Requirement:
From the entries below, please output exactly the lines starting at the one containing "#[local] Transparent worker_base_volumes" and ending at the one containing "fresh_mounts ex_values ∧", both included.

━━━━━━━━━━━━━━━━━━━━━━━━━━━━━━

(** ** Results *)
Section results.
  Context `{PodJSON}.
(** C29: the pods of a NodeSet's StatefulSet hang together.  Whenever the StatefulSet is rendered, its template holds a pod and its claim
    templates in which every volume that a rendered container mounts (munge, sssd, worker-init, slurmd, the Docker proxy) is
    declared, as a volume or as a claim; what the operator mounts into slurmd lies at different paths; and if the NodeSet's own mounts have
    names of their own, the names of all volumes are different. *)
Theorem worker_pod_admissible (v : SlurmNodeSet) (a : PodArgs) (sts : resource) :
  RenderNodeSetStatefulSet renderPod_worker v a = Ok sts →
  ∃ pod claims,
    o_body sts !! ["spec"; "template"; "spec"; "containers"] = Some (VRaw (json_containers (pod_Containers pod))) ∧
    o_body sts !! ["spec"; "template"; "spec"; "initContainers"] = Some (VRaw (json_containers (pod_InitContainers pod))) ∧
    o_body sts !! ["spec"; "template"; "spec"; "volumes"] = Some (VRaw (json_volumes (pod_Volumes pod))) ∧
    o_body sts !! ["spec"; "volumeClaimTemplates"] = encode_claims claims ∧
    mounts_declared pod claims ∧ NoDup (vm_MountPath <$> slurmd_mounts v (topologyPluginEnabled a)) ∧
    (fresh_mounts v → NoDup (volume_names (pod_Volumes pod) (pvc_Name <$> claims))).
Proof.
  intros Hs. destruct (worker_pod v a) as [[pod claims]|e|h] eqn:Hp;
    [|revert Hs; unfold RenderNodeSetStatefulSet, renderPod_worker; by rewrite Hp..].
  pose proof (λ q, statefulSet_template _ _ _ _ _ q Hp Hs) as Ht. destruct (worker_pod_inv _ _ _ _ Hp) as (slurmd & _ & Hi & _).
  exists pod, claims. split_and!.
  - rewrite <-encode_containers. apply (Ht ["containers"]).
  - rewrite <-encode_initContainers; [apply (Ht ["initContainers"])|].
    rewrite Hi. unfold worker_init_containers. by destruct (CustomContainer <$> _).
  - rewrite <-encode_volumes; [apply (Ht ["volumes"])|].
    by apply (worker_volumes_some v a _ claims).
  - apply (Ht []).
  - by apply (worker_pod_mounts v a).
  - apply slurmd_paths_distinct.
  - by apply worker_volumes_distinct with a.
Qed.
End results.

(** C31: slurmd is told the memory that Slurm is told.  For a NodeSet with replicas of a cluster with structured partitions, whose pod
    is rendered: slurm.conf has a NodeName line for its nodes, in which exactly one word sets RealMemory, to some [k] MiB; the variable
    SOPERATOR_NODE_REAL_MEMORY_BYTES that the kubelet gives to slurmd is the same amount in bytes, computed without overflow, whatever
    variables the NodeSet brings along; [k] MiB is the memory of the container, in bytes rounded up, rounded down to MiB; and the
    container's limits are its requests, with memory and CPU.  The conditions: names without blanks and equals signs, as
    Kubernetes names are; features without blanks; no RealMemory in the NodeSet's static node configuration, which is copied into the
    line after the computed one; and a memory that is not negative and fits 64 bits. *)
Theorem slurmd_memory_agrees (c : values_SlurmCluster) (n : resource) (maintenance : option string) (active : list Z) (a : PodArgs)
    (pod : PodSpec) (claims : list PersistentVolumeClaim) :
  let memory := field_int (o_body n) ["spec"; "slurmd"; "resources"; "memory"] in
  pc_ConfigType (sc_PartitionConfiguration c) = PartitionConfigTypeStructured → n ∈ sc_NodeSets c → ns_Replicas n ≠ 0%Z → plain_node c n →
  (0 ≤ memory)%Z → (Quantity_Value memory ≤ max_int 64)%Z →
  worker_pod (with_ActiveNodes active (BuildSlurmNodeSetFrom n (sc_Name c) maintenance)) a = Ok (pod, claims) →
  ∃ line slurmd k,
    property "NodeName" (nodeRange (o_name n) (ns_Replicas n) +:+ " " +:+ line) ∈ slurm_props c ∧
    filter (λ w, sets_memory w = true) (Split (nodeRange (o_name n) (ns_Replicas n) +:+ " " +:+ line) " ") = ["RealMemory=" +:+ Itoa k] ∧
    head (pod_Containers pod) = Some (Rendered slurmd) ∧
    getenv (c_Env slurmd) EnvNodeRealMemoryBytes = Some (EnvValue (Itoa (k * 1048576))) ∧
    (Quantity_Value memory - 1048576 < k * 1048576 ≤ Quantity_Value memory)%Z ∧
    c_Limits slurmd = c_Requests slurmd ∧ quantity (c_Requests slurmd) "memory" = memory ∧ memory ≠ 0%Z ∧ quantity (c_Requests slurmd) "cpu" ≠ 0%Z.
Proof.
  intros memory Ht Hn Hrep Hplain H0 Hm Hp. set (v := with_ActiveNodes _ _) in *. assert (v_spec v = o_body n) as Hv.
  { unfold v, BuildSlurmNodeSetFrom, with_ActiveNodes. by repeat case_match. }
  pose proof (slurmd_memory v) as Hmem. rewrite Hv in Hmem. fold memory in Hmem.
  destruct (worker_pod_inv _ _ _ _ Hp) as (slurmd & Hs & _ & Hc).
  destruct (slurmd_inv _ _ _ Hs) as (_ & Hl & Hr & Hm0 & Hc0 & _ & extra & Hx & Henv).
  destruct (realMemoryBytes_exact memory H0 Hm) as [He Hb].
  exists ("State=CLOUD " +:+ nodeConfig (sc_Name c) n), slurmd, (RenderRealMemorySlurmd memory). split_and!.
  - by apply node_in_config.
  - destruct (node_line_words c n Hplain) as (pre & post & Hw & Hf). change (_ +:+ " " +:+ _) with (node_line c n). rewrite Hw.
    apply filter_one; [apply memory_word|done].
  - by rewrite Hc.
  - rewrite Henv, Hmem, He. by apply (getenv_managed [_; _; _; _] (text_env _ _) extra).
  - lia.
  - lia.
  - by rewrite Hl, Hr.
  - by rewrite Hr.
  - by rewrite <-Hmem.
  - by rewrite Hr.
Qed.

(** Sub-mounts of the jail stay in the jail: for every one whose path has no segment "." or "..", slurmd has a mount with its name
    and options at this path below the upper layer of the jail. *)
Theorem jail_submounts_confined (v : SlurmNodeSet) (a : PodArgs) (pod : PodSpec) (claims : list PersistentVolumeClaim) (m : NodeVolumeMount) :
  worker_pod v a = Ok (pod, claims) → m ∈ JailSubMounts v → dotless (Split (nvm_MountPath m) slash) →
  ∃ slurmd, head (pod_Containers pod) = Some (Rendered slurmd) ∧
    mkVolumeMount (nvm_Name m) (abs (["mnt"; "jail.upper"] ++ segments (nvm_MountPath m))) (nvm_SubPath m) (nvm_ReadOnly m) None ∈ c_VolumeMounts slurmd.
Proof.
  intros Hp Hm Hd. destruct (worker_pod_inv _ _ _ _ Hp) as (slurmd & Hs & _ & Hc). destruct (slurmd_inv _ _ _ Hs) as [Hv _].
  exists slurmd. split; [by rewrite Hc|]. rewrite Hv. apply elem_of_app. right. apply elem_of_app. left. apply list_elem_of_fmap.
  exists m. split; [|done]. unfold RenderVolumeMount. f_equal. rewrite <-path_Join_abs; [done| |done]. by repeat constructor.
Qed.
(** A path with ".." leaves the jail. *)
Example submount_escapes :
  vm_MountPath (RenderVolumeMount (mkNodeVolumeMount "x" "../../etc/ssh" "" false None None None) VolumeMountPathJailUpper) = "/etc/ssh".
Proof. vm_compute. reflexivity. Qed.
(** 0420 gives the group the right to write and not to read; 420, that is 0644, was probably meant. *)
Example default_mode_is_octal : DefaultFileMode = (4 * 64 + 2 * 8 + 0)%Z ∧ mode_0644 = 420%Z.
Proof. by split. Qed.

(** ** A NodeSet *)
Definition ex_spec : fields :=
  list_to_map
    [(["spec"; "replicas"], VInt 2); (["spec"; "slurmd"; "image"; "repository"], VStr "registry/worker"); (["spec"; "slurmd"; "image"; "tag"], VStr "1.0");
     (["spec"; "slurmd"; "port"], VInt 6818); (["spec"; "slurmd"; "resources"; "memory"], VInt (1073741824 * nano));
     (["spec"; "slurmd"; "resources"; "cpu"], VInt (4 * nano)); (["spec"; "gpu"; "enabled"], VBool true);
     (["spec"; "slurmd"; "volumes"; "jail"; "persistentVolumeClaim"; "claimName"], VStr "jail-pvc");
     (["spec"; "slurmd"; "volumes"; "jailSubMounts"; "0"; "name"], VStr "home");
     (["spec"; "slurmd"; "volumes"; "jailSubMounts"; "0"; "mountPath"], VStr "/home");
     (["spec"; "slurmd"; "volumes"; "jailSubMounts"; "0"; "volumeSource"; "persistentVolumeClaim"; "claimName"], VStr "home-pvc");
     (["spec"; "slurmd"; "volumes"; "customVolumeMounts"; "0"; "name"], VStr "scratch");
     (["spec"; "slurmd"; "volumes"; "customVolumeMounts"; "0"; "mountPath"], VStr "/scratch");
     (["spec"; "slurmd"; "volumes"; "customVolumeMounts"; "0"; "volumeClaimTemplateSpec"; "storageClassName"], VStr "local")].
Definition ex_nodeSet : resource := Obj (NodeSet, "slurm", "gpu") 0 None ∅ ∅ ∅ ex_spec ∅.
Definition ex_values : SlurmNodeSet := with_ActiveNodes [] (BuildSlurmNodeSetFrom ex_nodeSet "cl" None).
Definition ex_args : PodArgs := mkPodArgs "cl" "cl-sshd-keys" "v2" true "topology/tree" false.
#[local] Transparent worker_base_volumes slurmd_mounts JailSubMounts CustomVolumeMounts.
Lemma ex_mounts : user_mounts ex_values =
  [mkNodeVolumeMount "home" "/home" "" false None (Some {[["persistentVolumeClaim"; "claimName"] := VStr "home-pvc"]}) None;
   mkNodeVolumeMount "scratch" "/scratch" "" false None None (Some {[["storageClassName"] := VStr "local"]})].
Proof. vm_compute. reflexivity. Qed.
Definition json_example : PodJSON := {| json_containers _ := "[]"; json_volumes _ := "[]"; json_claims _ := "[]" |}.
Definition is_Ok {A} (o : outcome A) : bool := match o with Ok _ => true | _ => false end.
Lemma is_Ok_inv {A} (o : outcome A) : is_Ok o = true → ∃ a, o = Ok a.
Proof. destruct o; [by eexists|done..]. Qed.
Lemma worker_pod_admissible_witness :
  ∃ sts, RenderNodeSetStatefulSet (@renderPod_worker json_example) ex_values ex_args = Ok sts ∧ fresh_mounts ex_values ∧
    ∃ pod claims, mounts_declared pod claims ∧ NoDup (volume_names (pod_Volumes pod) (pvc_Name <$> claims)).
Proof.
  destruct (is_Ok_inv (RenderNodeSetStatefulSet (@renderPod_worker json_example) ex_values ex_args)) as [sts Hs]; [vm_compute; reflexivity|].
  exists sts. split; [exact Hs|]. assert (fresh_mounts ex_values) as Hf by (unfold fresh_mounts; rewrite ex_mounts; split; by_computation).
  split; [exact Hf|]. destruct (@worker_pod_admissible json_example ex_values ex_args sts Hs) as (pod & claims & _ & _ & _ & _ & Hm & _ & Hn).
  exists pod, claims. split; [exact Hm|exact (Hn Hf)].
Defined.
Definition ex_cluster : values_SlurmCluster := example_values ex_partitions [ex_nodeSet].
Lemma slurmd_memory_agrees_witness :
  ∃ pod claims line slurmd k,
    worker_pod (with_ActiveNodes [] (BuildSlurmNodeSetFrom ex_nodeSet (sc_Name ex_cluster) None)) ex_args = Ok (pod, claims) ∧
    property "NodeName" ("gpu-[0-1]" +:+ " " +:+ line) ∈ slurm_props ex_cluster ∧
    filter (λ w, sets_memory w = true) (Split ("gpu-[0-1]" +:+ " " +:+ line) " ") = ["RealMemory=" +:+ Itoa k] ∧
    head (pod_Containers pod) = Some (Rendered slurmd) ∧
    getenv (c_Env slurmd) EnvNodeRealMemoryBytes = Some (EnvValue (Itoa (k * 1048576))) ∧
    (1073741824 - 1048576 < k * 1048576 ≤ 1073741824)%Z.
Proof.
  destruct (is_Ok_inv (worker_pod (with_ActiveNodes [] (BuildSlurmNodeSetFrom ex_nodeSet (sc_Name ex_cluster) None)) ex_args))
    as [[pod claims] Hp]; [vm_compute; reflexivity|].
  assert (field_int (o_body ex_nodeSet) ["spec"; "slurmd"; "resources"; "memory"] = 1073741824 * nano)%Z as Hm by (vm_compute; reflexivity).
  destruct (slurmd_memory_agrees ex_cluster ex_nodeSet None [] ex_args pod claims) as (line & slurmd & k & Hl & Hw & Hh & He & Hk & _).
  - reflexivity.
  - left.
  - vm_compute. discriminate.
  - split_and!; [by repeat constructor|vm_compute; constructor|vm_compute; by repeat constructor].
  - rewrite Hm. unfold nano. lia.
  - rewrite Hm, Value_whole by lia. unfold max_int. lia.
  - exact Hp.
  - assert (nodeRange (o_name ex_nodeSet) (ns_Replicas ex_nodeSet) = "gpu-[0-1]") as Hr by (vm_compute; reflexivity).
    rewrite Hr in Hl, Hw. rewrite Hm, Value_whole in Hk by lia. exists pod, claims, line, slurmd, k.
    split; [exact Hp|]. split; [exact Hl|]. split; [exact Hw|]. split; [exact Hh|]. split; [exact He|exact Hk].
Defined.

━━━━━━━━━━━━━━━━━━━━━━━━━━━━━━

Finished task:
#[local] Transparent worker_base_volumes slurmd_mounts JailSubMounts CustomVolumeMounts.
Lemma ex_mounts : user_mounts ex_values =
  [mkNodeVolumeMount "home" "/home" "" false None (Some {[["persistentVolumeClaim"; "claimName"] := VStr "home-pvc"]}) None;
   mkNodeVolumeMount "scratch" "/scratch" "" false None None (Some {[["storageClassName"] := VStr "local"]})].
Proof. vm_compute. reflexivity. Qed.
Definition json_example : PodJSON := {| json_containers _ := "[]"; json_volumes _ := "[]"; json_claims _ := "[]" |}.
Definition is_Ok {A} (o : outcome A) : bool := match o with Ok _ => true | _ => false end.
Lemma is_Ok_inv {A} (o : outcome A) : is_Ok o = true → ∃ a, o = Ok a.
Proof. destruct o; [by eexists|done..]. Qed.
Lemma worker_pod_admissible_witness :
  ∃ sts, RenderNodeSetStatefulSet (@renderPod_worker json_example) ex_values ex_args = Ok sts ∧ fresh_mounts ex_values ∧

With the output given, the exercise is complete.